Problem to solve ▸
Using the records below, transcribe word for word the stretch from the line that contains "else String c (replace_all_from" through the line that contains "input : string;", both end lines included, and nothing else.

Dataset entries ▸
(** * StarBrickVII: the plugin ABI, the worker and the host's request layer

  A shallow embedding of [engine-worker.js] (the isolated execution
  context that loads one WebAssembly engine and answers encode/decode
  requests) and of the worker management, request and chunked-file code
  of [script.js], with the properties of the specification stated and
  proved over it. *)

From Stdlib Require Import ZArith List String Bool Lia Arith Permutation Sorted.
From Stdlib Require Import Strings.Byte Strings.Ascii.
Import ListNotations.

Local Open Scope string_scope.
Local Open Scope list_scope.
Local Open Scope Z_scope.

Definition bytes := list byte.

(** Outcome of a JavaScript computation: a value, or a thrown [Error]
  with its [message]. *)
Inductive Res (A : Type) : Type :=
| Val (a : A)
| Exn (msg : string).
Arguments Val {A} a.
Arguments Exn {A} msg.

(** ** Linear memory as the typed-array views of the worker see it *)
Module Mem.

Definition byte_at (m : bytes) (i : nat) : Z :=
  Z.of_N (Byte.to_N (nth i m x00)).
(** * opera-note-exporter: a shallow embedding of [opera-note-exporter.cpp]

    The program reads an Opera notes export ([notes.adr]) line by line,
    collects [Note] records and writes one Tomboy XML file per note.

    [std::string] is modelled as [string] (a sequence of 8-bit [ascii]
    bytes), [std::vector<Note>] as [list Note], the output directory as a
    finite map from paths to file contents, [std::cout]/[std::cerr] as a
    list of messages.  Undefined behaviour of the C++ program and the
    uncaught [bad_lexical_cast] exception are explicit failures of the
    parsing monad. *)

From Stdlib Require Import Ascii ZArith Bool.
From stdpp Require Import gmap strings list fin_maps.

Local Open Scope char_scope.
Local Open Scope stdpp_scope.

(** ** Bytes and strings *)

Module Chars.
Definition tab : ascii := "009".
Definition newline : ascii := "010".
Definition stx : ascii := "002".        (* char(2) *)
Definition dquote : ascii := "034".
Definition equals : ascii := "=".
End Chars.

(** [std::string(1, c)] *)
Definition str1 (c : ascii) : string := String c EmptyString.

Definition dq : string := str1 Chars.dquote.
Definition nl : string := str1 Chars.newline.
Definition tb : string := str1 Chars.tab.

(** [s.size() == 0] *)
Definition is_empty (s : string) : bool :=
  match s with EmptyString => true | String _ _ => false end.

(** [s.substr(pos, n)] for [pos <= s.size()] (every call site below
    guarantees it): at most [n] bytes starting at [pos]. *)
Definition substr (s : string) (pos n : nat) : string := String.substring pos n s.

(** Whether [s] begins with the bytes of [pat]. *)
Fixpoint starts_with (pat s : string) {struct pat} : bool :=
  match pat with
  | EmptyString => true
  | String a pat' =>
      match s with
      | EmptyString => false
      | String b s' => Ascii.eqb a b && starts_with pat' s'
      end
  end.

(** ** [EscapeXml] *)

(** The [switch] of the loop body: what is appended to [buffer] for one byte. *)
Definition escape_case (c : ascii) : string :=
  if Ascii.eqb c "&" then "&amp;"
  else if Ascii.eqb c Chars.dquote then "&quot;"
  else if Ascii.eqb c "'" then "&apos;"
  else if Ascii.eqb c "<" then "&lt;"
  else if Ascii.eqb c ">" then "&gt;"
  else str1 c.

(** [for (pos = 0; pos != str.size(); ++pos) { switch ... buffer.append ... }] *)
Fixpoint EscapeXml_loop (str : string) (buffer : string) : string :=
  match str with
  | EmptyString => buffer
  | String c rest => EscapeXml_loop rest (buffer +:+ escape_case c)
  end.

Definition EscapeXml (str : string) : string := EscapeXml_loop str EmptyString.

(** The reverse mapping of the five entities, written from the
    specification's words (it is not part of the program): reading left to
    right, each of [&amp;] [&quot;] [&apos;] [&lt;] [&gt;] is replaced by
    the byte it stands for.  [skip] counts the bytes of an entity that
    remain to be dropped. *)
Fixpoint UnescapeXml_from (skip : nat) (s : string) : string :=
  match s with
  | EmptyString => EmptyString
  | String c rest =>
      match skip with
      | S k => UnescapeXml_from k rest
      | O =>
          if starts_with "&amp;" s then String "&" (UnescapeXml_from 4 rest)
          else if starts_with "&quot;" s then String Chars.dquote (UnescapeXml_from 5 rest)
          else if starts_with "&apos;" s then String "'" (UnescapeXml_from 5 rest)
          else if starts_with "&lt;" s then String "<" (UnescapeXml_from 3 rest)
          else if starts_with "&gt;" s then String ">" (UnescapeXml_from 3 rest)
          else String c (UnescapeXml_from 0 rest)
      end
  end.

Definition UnescapeXml (s : string) : string := UnescapeXml_from 0 s.

(** ** The line classifier *)

(** [while (line.size() > begin+len && line[begin+len] != '=') ++len;]
    Every iteration advances [len], so [line.size()] iterations suffice. *)
Fixpoint name_scan (fuel : nat) (line : string) (begin len : nat) : nat :=
  match fuel with
  | O => len
  | S fuel' =>
      match String.get (begin + len) line with
      | Some c => if Ascii.eqb c Chars.equals then len
                  else name_scan fuel' line begin (S len)
      | None => len
      end
  end.

Definition GetLinePropertyName (line : string) : string :=
  if is_empty line then EmptyString
  else
    let begin :=
      match String.get 0 line with
      | Some c => if Ascii.eqb c Chars.tab then 1 else 0
      | None => 0
      end in
    let len := name_scan (String.length line) line begin 0 in
    substr line begin len.

(** [while (line.size() > begin && line[begin] != '=') ++begin;] *)
Fixpoint value_scan (fuel : nat) (line : string) (begin : nat) : nat :=
  match fuel with
  | O => begin
  | S fuel' =>
      match String.get begin line with
      | Some c => if Ascii.eqb c Chars.equals then begin
                  else value_scan fuel' line (S begin)
      | None => begin
      end
  end.

Definition GetLinePropertyValue (line : string) : string :=
  let begin := value_scan (String.length line) line 0 in
  let begin := S begin in
  if (String.length line <=? begin)%nat then EmptyString
  else substr line begin (String.length line).

(** ** The [boost] string algorithms the parser calls *)

(** [boost::char_separator<char> sep(separators)] with the default policy
    ([drop_empty_tokens], no kept delimiters): a token is a maximal
    non-empty run of bytes that are not in [separators]. *)
Fixpoint is_dropped (separators : string) (c : ascii) : bool :=
  match separators with
  | EmptyString => false
  | String d rest => Ascii.eqb c d || is_dropped rest c
  end.

(** "skip past all dropped_delims" *)
Fixpoint skip_dropped (separators s : string) : string :=
  match s with
  | EmptyString => EmptyString
  | String c rest => if is_dropped separators c then skip_dropped separators rest else s
  end.

(** "append all the non delim characters" *)
Fixpoint take_token (separators s : string) : string :=
  match s with
  | EmptyString => EmptyString
  | String c rest =>
      if is_dropped separators c then EmptyString
      else String c (take_token separators rest)
  end.

(** [tokens.begin()]: [None] is the end iterator ([tokens.begin() ==
    tokens.end()]), [Some t] an iterator whose [*] is [t]. *)
Definition tokens_begin (separators s : string) : option string :=
  match skip_dropped separators s with
  | EmptyString => None
  | String c rest => Some (take_token separators (String c rest))
  end.

(** [boost::replace_all(input, search, format)] for a non-empty [search]:
    every occurrence found scanning left to right, occurrences not
    overlapping.  [skip] counts the bytes of a match still to be passed. *)
Fixpoint replace_all_from (skip : nat) (search format input : string) : string :=
  match input with
  | EmptyString => EmptyString
  | String c rest =>
      match skip with
      | S k => replace_all_from k search format rest
      | O =>
          if starts_with search input
          then format +:+ replace_all_from (pred (String.length search)) search format rest
          else String c (replace_all_from 0 search format rest)
      end
  end.

Definition replace_all (input search format : string) : string :=
  replace_all_from 0 search format input.

(** ** Options and notes *)

Record Options := {
  default_tag : string;
  export_trash : bool;
  input : string;
  output : string;
  convert_tags_to_notebooks : bool
}.

(** [boost::posix_time::ptime]: a default-constructed value is
    [not_a_date_time]; [local_of_time_t t] is
    [utc_to_local(from_time_t(t))], whose calendar fields depend on the
    host's time zone. *)
Inductive ptime :=
| not_a_date_time
| local_of_time_t (t : Z).

Record Note := {
  title_ : string;
  note_ : string;
  creation_time_ : ptime;
  tags_ : list string;
  uid_ : string
}.

(** [Note()] *)
Definition Note_new : Note :=
  {| title_ := EmptyString; note_ := EmptyString;
     creation_time_ := not_a_date_time; tags_ := []; uid_ := EmptyString |}.

Definition SetTitle (title : string) (n : Note) : Note :=
  {| title_ := title; note_ := note_ n; creation_time_ := creation_time_ n;
     tags_ := tags_ n; uid_ := uid_ n |}.

Definition SetNote (note : string) (n : Note) : Note :=
  {| title_ := title_ n; note_ := note; creation_time_ := creation_time_ n;
     tags_ := tags_ n; uid_ := uid_ n |}.
(** C5 on the two scenarios: version 7 on disk against 9 expected, and
    version 9 on disk against 7 expected. *)
Lemma New_version_check_witness :
  (cfg_SyncMode config0 <> lightSync
   /\ isValid (cfg_SyncMode config0) = true
   /\ SkipBcVersionCheck config0 = false)
  /\ (exists pre c post,
        calls (New 64 lightSync isValid 1000000000 9
                 (environment (Some 7)) config0) =
          pre ++ ReadDatabaseVersion :: WriteDatabaseVersion 9 ::
                 NewBlockChain c :: post)
  /\ outcome (New 64 lightSync isValid 1000000000 7
                (environment (Some 9)) config0) =
       Fails (ErrDatabaseVersion 9 7).
Proof.
  assert (H1 : cfg_SyncMode config0 <> lightSync) by discriminate.
  assert (H2 : isValid (cfg_SyncMode config0) = true) by reflexivity.
  assert (H3 : SkipBcVersionCheck config0 = false) by reflexivity.
  assert (Hgen : forall e, GenesisNil <> GenesisOtherError e)
    by (intros e H; discriminate H).
  split; [repeat split; assumption | split].
  - destruct (New_version_check 64 lightSync isValid 1000000000 9
                (environment (Some 7)) config0
                (mkChainConfig false) GenesisNil
                H1 H2 H3 eq_refl eq_refl Hgen) as (_ & Holder).
    apply Holder. right. exists 7. split; reflexivity.
  - destruct (New_version_check 64 lightSync isValid 1000000000 7
                (environment (Some 9)) config0
                (mkChainConfig false) GenesisNil
                H1 H2 H3 eq_refl eq_refl Hgen) as (Hnewer & _).
    destruct (Hnewer 9 eq_refl eq_refl) as (Hfails & _).
    exact Hfails.
Defined.

(** The first scenario, call by call. *)
Example New_upgrades_version_7_to_9 :
  calls (New 64 lightSync isValid 1000000000 9 (environment (Some 7)) config0) =
    [OpenDatabaseWithFreezer; SetupGenesisBlock; ResolvePath "BHEash";
     BHEash_New; Engine_SetThreads (-1); NewBloomIndexer;
     ReadDatabaseVersion; WriteDatabaseVersion 9;
     NewBlockChain (mkCacheConfig 256 256 false 256);
     BloomIndexer_Start; NewTxPool; NewProtocolManager 768; miner_New;
     Miner_SetExtra; NewOracle (Some 5); setupDiscovery].
Proof. reflexivity. Qed.
Lemma run_closed_no_repeat url total concurrency timeout warmup quiet calls :
  (∀ s calls',
      run_closed check_bracketed_host world url total concurrency timeout warmup 0 quiet calls
      = Value s calls' → s = zero_summary)
  ∧ (warmup <= 0 →
     run_closed check_bracketed_host world url total concurrency timeout warmup 0 quiet calls
     = Value zero_summary calls).
Proof.
  unfold run_closed, bind. split.
  - intros s calls'. destruct (0 <? warmup).
    + destruct (_closed_once _ _ _ _ _ _ _ _) as [r n|e n| |]; simpl; try discriminate.
      intros [= <- _]. reflexivity.
    + simpl. intros [= <- _]. reflexivity.
  - intros Hw. destruct (Z.ltb_spec 0 warmup); [lia|]. reflexivity.
Qed.

Lemma run_open_no_repeat url rps duration concurrency timeout warmup_sec quiet calls :
  (∀ s calls',
      run_open check_bracketed_host world url rps duration concurrency timeout warmup_sec 0 quiet calls
      = Value s calls' → s = zero_summary)
  ∧ ((warmup_sec <= 0)%Q →
     run_open check_bracketed_host world url rps duration concurrency timeout warmup_sec 0 quiet calls
     = Value zero_summary calls).
Proof.
  unfold run_open, bind. split.
  - intros s calls'. destruct (Qltb 0 warmup_sec).
    + destruct (_open_once _ _ _ _ _ _ _ _ _) as [r n|e n| |]; simpl; try discriminate.
      intros [= <- _]. reflexivity.
    + simpl. intros [= <- _]. reflexivity.
  - intros Hw. apply Qltb_ge in Hw. rewrite Hw. reflexivity.
Qed.

End repeat_zero.

(** C4, as the code has it.  A repeat count of 0 is not rejected: the
    closed-loop and the open-loop runner make no measured run and
    return the summary whose fields are all zero (the median of no value
    is 0, and the sum of no error count is divided by max(repeat, 1));
    without a warm-up they return it without issuing a request. *)
Theorem repeat_zero_yields_zero_summary
    (check_bracketed_host : string → bool) (world : nat → run_env)
    (url : string) (total concurrency : Z) (timeout : Q) (warmup : Z)
    (rps duration warmup_sec : Q) (quiet : bool) (calls : nat) :
  (∀ s calls',
      run_closed check_bracketed_host world url total concurrency timeout warmup 0 quiet calls
      = Value s calls' → s = zero_summary)
  ∧ (warmup <= 0 →
     run_closed check_bracketed_host world url total concurrency timeout warmup 0 quiet calls
     = Value zero_summary calls)
  ∧ (∀ s calls',
      run_open check_bracketed_host world url rps duration concurrency timeout warmup_sec 0 quiet calls
      = Value s calls' → s = zero_summary)
  ∧ ((warmup_sec <= 0)%Q →
     run_open check_bracketed_host world url rps duration concurrency timeout warmup_sec 0 quiet calls
     = Value zero_summary calls).
Proof.
  destruct (run_closed_no_repeat check_bracketed_host world
              url total concurrency timeout warmup quiet calls) as [Hc1 Hc2].
  destruct (run_open_no_repeat check_bracketed_host world
              url rps duration concurrency timeout warmup_sec quiet calls) as [Ho1 Ho2].
  auto.
Qed.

Exercise answer ▸
          else String c (replace_all_from 0 search format rest)
      end
  end.

Definition replace_all (input search format : string) : string :=
  replace_all_from 0 search format input.

(** ** Options and notes *)

Record Options := {
  default_tag : string;
  export_trash : bool;
  input : string;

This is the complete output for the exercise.